[Start of Attachment]

(** * BASP instance: a shallow embedding of [libcaf_io/src/instance.cpp]

    The development covers the data the instance works on, the routing
    table it owns, the frame writer [instance::write] with its specialised
    writers and outbound [dispatch], the stream and the datagram handler
    [instance::handle], heartbeats, node shutdown and the published-actors
    map, and the type list of [cppa/util/type_list.hpp].  Effects are
    explicit: every operation is a function on the instance state that
    also appends to a log of the calls made to the callee, to the hooks
    and to the broker; a failed [CAF_ASSERT] aborts the operation. *)

From Stdlib Require Import Strings.Byte.
From stdpp Require Import gmap strings list fin_maps.

(** ** Data model *)

(** A node identity is an opaque token with one sentinel, [none]. *)
Inductive node_id :=
  | none
  | node (n : N).

Global Instance node_id_eq_dec : EqDecision node_id.
Proof. solve_decision. Defined.

Definition node_id_to_option (x : node_id) : option N :=
  match x with none => None | node n => Some n end.

Definition node_id_of_option (o : option N) : node_id :=
  match o with None => none | Some n => node n end.

Global Instance node_id_countable : Countable node_id.
Proof.
  apply (inj_countable' node_id_to_option node_id_of_option).
  by intros [].
Defined.

(** Channel handles come from the broker.  A stream channel is named by a
    [connection_handle]; the routing table keys its rows by the variant
    [endpoint_handle], which also covers datagram channels. *)
Definition connection_handle := N.
Lemma trim_canonical (s : string) :
  s ≠ EmptyString →
  trim_and_validate_lit (String quote (s +:+ String quote "")) = inr s.
Proof.
  intros Hs. unfold trim_and_validate_lit.
  assert (String.length (String quote (s +:+ String quote ""))
          = S (S (String.length s))) as ->.
  { cbn [String.length]. rewrite length_append. simpl. lia. }
  replace (S (S (String.length s)) - 1)%nat with (S (String.length s)) by lia.
  replace (S (S (String.length s)) - 2)%nat with (String.length s) by lia.
  cbn [String.get String.substring]. rewrite get_append_end, substring_prefix.
  rewrite !bool_decide_true by done.
  destruct s as [|x s]; [done|]. reflexivity.
Qed.

Lemma process_literal_canonical corpus (a op s : string) (id : Z) :
  string2index corpus !! s = Some id → s ≠ EmptyString →
  process_literal corpus (a +:+ op +:+ String quote (s +:+ String quote ""))
    (String.length a) op
  = inr (mkLiteral a id (String.eqb op "=")).
Proof.
  intros Hid Hs. unfold process_literal. cbv zeta.
  rewrite substring_prefix, substring_skip.
  rewrite <- (Nat.add_0_r (String.length op)) at 1. rewrite substring_skip.
  rewrite !length_append.
  replace (String.length a + (String.length op +
             String.length (String quote (s +:+ String quote ""))) -
           (String.length a + String.length op))%nat
    with (String.length (String quote (s +:+ String quote ""))) by lia.
  rewrite substring_all, (trim_canonical s Hs), Hid. done.
Qed.

Lemma find_ne_none (a s : string) :
  find "!" a = None → find "!=" s = None →
  find "!=" (a +:+ "=" +:+ String quote (s +:+ String quote "")) = None.
Proof.
  destruct quote_not_operator as (Hq1 & Hq2 & _). intros Ha Hs.
  induction a as [|x a IH].
  - rewrite append_nil. change ("=" +:+ ?r) with (String "=" r).
    rewrite find_ne_cons by discriminate. rewrite (find_ne_cons quote _ Hq2).
    by rewrite (find_ne_append s "" quote Hq1 Hq2 eq_refl Hs).
  - rewrite find_char_cons in Ha.
    destruct (Ascii.eqb_spec x "!") as [|Hx]; [discriminate|].
    destruct (find "!" a); [discriminate|].
    rewrite append_cons, (find_ne_cons x _ Hx). by rewrite IH.
Qed.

[End of Attachment]

**PROBLEM STATEMENT:**
The range runs from the line above containing "Proof. solve_decision. Defined." to the line containing "intros Hs. unfold trim_and_validate_lit.", inclusive. Restate those lines word for word and no others.

**OUTPUT OF THE EXERCISE:**
Proof. solve_decision. Defined.

Definition node_id_to_option (x : node_id) : option N :=
  match x with none => None | node n => Some n end.

Definition node_id_of_option (o : option N) : node_id :=
  match o with None => none | Some n => node n end.

Global Instance node_id_countable : Countable node_id.
Proof.
  apply (inj_countable' node_id_to_option node_id_of_option).
  by intros [].
Defined.

(** Channel handles come from the broker.  A stream channel is named by a
    [connection_handle]; the routing table keys its rows by the variant
    [endpoint_handle], which also covers datagram channels. *)
Definition connection_handle := N.
Lemma trim_canonical (s : string) :
  s ≠ EmptyString →
  trim_and_validate_lit (String quote (s +:+ String quote "")) = inr s.
Proof.
  intros Hs. unfold trim_and_validate_lit.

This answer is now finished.